**Problem description:** Look through the data and write out every line with the word "imported" in it.

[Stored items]
__________________________________________________

(** * windups: the [useWindup] hook (src/react/useWindup.ts)

    A shallow embedding of the hook that drives a windup: its reducer, its
    callbacks [skip] and [rewind], its five effects, and the part of the
    React and timer runtime the hook relies on (effect dependencies and
    cleanups, batched dispatches, [setTimeout] / [clearTimeout]).

    The modules the hook imports ("../Windup", "./Pace", "./OnChar") are an
    interface here ([WindupModule]); the theorems about the hook hold for
    every implementation of it.  [SpecModel] is the implementation described
    by the specification's progression model.

    Events are taken one at a time: a timeout firing, a call of [skip] or
    [rewind], a render with new arguments.  A render, the commit of its
    effects and the renders its dispatches cause are one step, so no timeout
    fires between a commit and its effects.  The caller calls the callbacks
    of the latest render and does not mutate the [options] object. *)

From Stdlib Require Import List ZArith Bool String Arith Lia.
Import ListNotations.

Set Implicit Arguments.

(** ** Values the hook handles *)

(** A JavaScript [number] as far as the hook is concerned: the hook never
    computes with a delay, it only hands the literal [0] or the pace
    function's result to [setTimeout].  Finite delays are whole
    milliseconds. *)
Inductive number : Type :=
| Num (ms : Z)
| NaN
| PosInfinity
| NegInfinity.

(** User callbacks are opaque to the hook: they are named, and a call is
    recorded in the trace. *)
Definition CallbackName := nat.

Definition PaceFn := string -> option string -> number.

(** [interface HookMetadata] *)
Record HookMetadata : Type := mkHookMetadata {
  onChar : option CallbackName;
  pace : option PaceFn
}.

(** Identity of the [options] argument.  A caller either keeps one object
    across renders, or writes an object literal in the component body, which
    is a new object at every render. *)
Inductive Identity : Type :=
| Stable (id : nat)
| FreshEachRender.

Definition sameObject (a b : Identity) : bool :=
  match a, b with
  | Stable i, Stable j => Nat.eqb i j
  | _, _ => false
  end.

(** [options: { onFinished?: () => void; skipped?: boolean }] *)
Record Options : Type := mkOptions {
  onFinished : option CallbackName;
  skipped : option bool;
  identity : Identity
}.

(** JavaScript truthiness of a [string | undefined]. *)
Definition truthy (el : option string) : bool :=
  match el with
  | Some EmptyString => false
  | Some _ => true
  | None => false
  end.

(** ** The imported modules *)

Class WindupModule : Type := {
  Windup : Type;
  (** [Object.is] on two windups, as [useEffect] compares dependencies. *)
  Object_is : Windup -> Windup -> bool;
  Object_is_refl : forall w, Object_is w w = true;
  (* "../Windup" *)
  isFinished : Windup -> bool;
  lastPlayedElement : Windup -> option string;
  nextElement : Windup -> option string;
  next : Windup -> Windup;
  fastForward : Windup -> Windup;
  rewind : Windup -> Windup;
  (* "./Pace" *)
  paceFromWindup : Windup -> option PaceFn;
  defaultGetPace : PaceFn;
  (* "./OnChar" *)
  onCharsFromWindup : Windup -> list CallbackName
}.

(** ** The reducer *)

Section Reducer.
Context {WM : WindupModule}.

Record WindupReducerState : Type := mkState {
  windup : Windup;
  didFinishOnce : bool
}.

Inductive WindupReducerAction : Type :=
| Replace (w : Windup)
| Next
| Rewind
| FastForward
| Finish.

Definition initWindupState (w : Windup) : WindupReducerState :=
  {| windup := w; didFinishOnce := false |}.

Definition windupReducer (state : WindupReducerState)
    (action : WindupReducerAction) : WindupReducerState :=
  match action with
  | Replace w => initWindupState w
  | Next => {| windup := next (windup state); didFinishOnce := didFinishOnce state |}
  | Rewind => {| windup := rewind (windup state); didFinishOnce := false |}
  | FastForward =>
      {| windup := fastForward (windup state); didFinishOnce := didFinishOnce state |}
  | Finish => {| windup := windup state; didFinishOnce := true |}
  end.

End Reducer.

(** ** The runtime the hook runs in *)

Section Runtime.
Context {WM : WindupModule}.

(** The two closures the hook hands to [setTimeout]. *)
Inductive TimerCallback : Type :=
| AdvanceCallback                       (* () => dispatch({ type: "next" }) *)
| FinishCallback (options : Options).   (* calls options.onFinished, dispatches "finish" *)

(** What the hook does to the outside, in the order it does it. *)
Inductive Observation : Type :=
| SetTimeout (handle : nat) (callback : TimerCallback) (delay : number)
| ClearTimeout (handle : nat)
| OnChar (f : CallbackName) (char : string)
| OnFinished (f : CallbackName).

Record World : Type := mkWorld {
  timeoutRef : option nat;                 (* timeoutRef.current *)
  timers : list (nat * TimerCallback);     (* pending timeouts *)
  nextHandle : nat;                        (* handles are never reused *)
  queue : list WindupReducerAction;        (* dispatched, not yet reduced *)
  trace : list Observation
}.

(** Handles are truthy, so they start at 1. *)
Definition emptyWorld : World :=
  {| timeoutRef := None; timers := []; nextHandle := 1; queue := []; trace := [] |}.

(** State monad over the world. *)
Definition M (A : Type) : Type := World -> A * World.

Definition ret {A} (a : A) : M A := fun w => (a, w).

Definition bind {A B} (m : M A) (k : A -> M B) : M B :=
  fun w => let (a, w') := m w in k a w'.

Definition exec {A} (m : M A) (w : World) : World := snd (m w).

Definition when (b : bool) (m : M unit) : M unit :=
  if b then m else ret tt.

Definition whenSome {A} (o : option A) (k : A -> M unit) : M unit :=
  match o with
  | Some a => k a
  | None => ret tt
  end.

Fixpoint forEach {A} (l : list A) (k : A -> M unit) : M unit :=
  match l with
  | [] => ret tt
  | a :: l' => bind (k a) (fun _ => forEach l' k)
  end.

Definition observe (o : Observation) : M unit :=
  fun w => (tt, {| timeoutRef := timeoutRef w; timers := timers w;
                   nextHandle := nextHandle w; queue := queue w;
                   trace := trace w ++ [o] |}).

Definition readRef : M (option nat) := fun w => (timeoutRef w, w).

Definition writeRef (h : nat) : M unit :=
  fun w => (tt, {| timeoutRef := Some h; timers := timers w;
                   nextHandle := nextHandle w; queue := queue w;
                   trace := trace w |}).

Definition dispatch (a : WindupReducerAction) : M unit :=
  fun w => (tt, {| timeoutRef := timeoutRef w; timers := timers w;
                   nextHandle := nextHandle w; queue := queue w ++ [a];
                   trace := trace w |}).

Definition setTimeout (cb : TimerCallback) (delay : number) : M nat :=
  fun w => let h := nextHandle w in
    (h, {| timeoutRef := timeoutRef w; timers := timers w ++ [(h, cb)];
           nextHandle := S h; queue := queue w;
           trace := trace w ++ [SetTimeout h cb delay] |}).

Definition dropTimer (h : nat) (ts : list (nat * TimerCallback)) :=
  filter (fun t => negb (Nat.eqb (fst t) h)) ts.

Definition clearTimeout (h : nat) : M unit :=
  fun w => (tt, {| timeoutRef := timeoutRef w; timers := dropTimer h (timers w);
                   nextHandle := nextHandle w; queue := queue w;
                   trace := trace w ++ [ClearTimeout h] |}).

Fixpoint findTimer (h : nat) (ts : list (nat * TimerCallback)) : option TimerCallback :=
  match ts with
  | [] => None
  | (h', cb) :: ts' => if Nat.eqb h' h then Some cb else findTimer h ts'
  end.

(** The runtime takes a due timer off the table before it runs it. *)
Definition takeTimer (h : nat) : M (option TimerCallback) :=
  fun w => (findTimer h (timers w),
            {| timeoutRef := timeoutRef w; timers := dropTimer h (timers w);
               nextHandle := nextHandle w; queue := queue w; trace := trace w |}).

Definition clearQueue (w : World) : World :=
  {| timeoutRef := timeoutRef w; timers := timers w; nextHandle := nextHandle w;
     queue := []; trace := trace w |}.

End Runtime.

Declare Scope hook_scope.
Delimit Scope hook_scope with hook.
Notation "x <- m ;; k" := (bind m (fun x => k))
  (at level 61, m at next level, right associativity) : hook_scope.
Notation "m ;; k" := (bind m (fun _ => k))
  (at level 61, right associativity) : hook_scope.

(** ** The hook *)

Section Hook.
Context {WM : WindupModule}.
Local Open Scope hook_scope.

(** The arguments of [useWindup]. *)
Record Props : Type := mkProps {
  windupInit : Windup;
  options : Options
}.

(** What a render saw: the effects' dependency arrays and the closures of
    [skip] and of the timeouts are taken from it. *)
Record Render : Type := mkRender {
  renderProps : Props;
  renderState : WindupReducerState
}.

Record Component : Type := mkComponent {
  state : WindupReducerState;       (* useReducer *)
  lastRender : option Render;       (* None before the first render *)
  finishedCleanup : option nat;     (* cleanup left by the onFinished effect:
                                       the timeout it will clear *)
  windupCleanup : bool;             (* whether the windup effect left its cleanup *)
  world : World
}.

(** *** Callbacks returned to the caller *)

Definition skip (windupIsFinished : bool) : M unit :=
  when (negb windupIsFinished)
    (current <- readRef ;;
     whenSome current clearTimeout ;;
     dispatch FastForward).

(** The hook's [rewind] callback (the imported [rewind] keeps its name). *)
Definition rewindRequest : M unit :=
  current <- readRef ;;
  whenSome current clearTimeout ;;
  dispatch Rewind.

(** *** Effects, in the order the hook declares them *)

(** "If windup arg changes, we should reset" *)
Definition replaceEffect (windupInit : Windup) : M unit :=
  dispatch (Replace windupInit).

(** "If skipped is changes to true, we should skip.  And if it's changed
    to false, we should restart" *)
Definition skippedEffect (options : Options) : M unit :=
  current <- readRef ;;
  whenSome current clearTimeout ;;
  when (match skipped options with Some true => true | _ => false end)
    (dispatch FastForward) ;;
  when (match skipped options with Some false => true | _ => false end)
    (dispatch Rewind).

(** "When the windup changes, onChar should fire" *)
Definition onCharEffect (windup : Windup) : M unit :=
  let onChars := onCharsFromWindup windup in
  let lastEl := lastPlayedElement windup in
  if (0 <? List.length onChars) && truthy lastEl then
    match lastEl with
    | Some el => forEach onChars (fun f => observe (OnChar f el))
    | None => ret tt
    end
  else ret tt.

(** "If windup finishes, the onFinished should fire".  The result is the
    cleanup: the timeout to clear, if one was set. *)
Definition onFinishedEffect (didFinishOnce windupIsFinished : bool)
    (options : Options) : M (option nat) :=
  if negb didFinishOnce && windupIsFinished then
    timeout <- setTimeout (FinishCallback options) (Num 0) ;;
    ret (Some timeout)
  else ret None.

(** The delay expression [lastEl ? getPace(lastEl, nextEl) : 0]. *)
Definition advanceDelay (windup : Windup) : number :=
  let getPace :=
    match paceFromWindup windup with Some f => f | None => defaultGetPace end in
  let lastEl := lastPlayedElement windup in
  let nextEl := nextElement windup in
  match lastEl with
  | Some el => if truthy lastEl then getPace el nextEl else Num 0
  | None => Num 0
  end.

(** "the windup effect itself".  The result tells whether the cleanup was
    returned. *)
Definition windupEffect (windup : Windup) (windupIsFinished : bool) : M bool :=
  if negb windupIsFinished then
    timeout <- setTimeout AdvanceCallback (advanceDelay windup) ;;
    writeRef timeout ;;
    ret true
  else ret false.

Definition windupEffectCleanup : M unit :=
  current <- readRef ;;
  whenSome current clearTimeout.

(** *** The timeout closures *)

Definition runCallback (cb : TimerCallback) : M unit :=
  match cb with
  | AdvanceCallback => dispatch Next
  | FinishCallback options =>
      whenSome (onFinished options) (fun f => observe (OnFinished f)) ;;
      dispatch Finish
  end.

(** A timeout that is still pending becomes due. *)
Definition fire (h : nat) : M unit :=
  cb <- takeTimer h ;;
  whenSome cb runCallback.

(** *** One render of the hook and the commit of its effects *)

Definition optBoolEqb (a b : option bool) : bool :=
  match a, b with
  | Some x, Some y => Bool.eqb x y
  | None, None => true
  | _, _ => false
  end.

(** Dependency arrays of the five effects. *)
Definition sameDeps1 (r : Render) (props : Props) : bool :=
  Object_is (windupInit (renderProps r)) (windupInit props).

Definition sameDeps2 (r : Render) (props : Props) : bool :=
  optBoolEqb (skipped (options (renderProps r))) (skipped (options props)).

Definition sameDeps3 (r : Render) (st : WindupReducerState) : bool :=
  Object_is (windup (renderState r)) (windup st).

Definition sameDeps4 (r : Render) (props : Props) (st : WindupReducerState) : bool :=
  Bool.eqb (didFinishOnce (renderState r)) (didFinishOnce st)
  && Bool.eqb (isFinished (windup (renderState r))) (isFinished (windup st))
  && sameObject (identity (options (renderProps r))) (identity (options props)).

__________________________________________________

**Response to the task:**
(** ** The imported modules *)
(** The hook's [rewind] callback (the imported [rewind] keeps its name). *)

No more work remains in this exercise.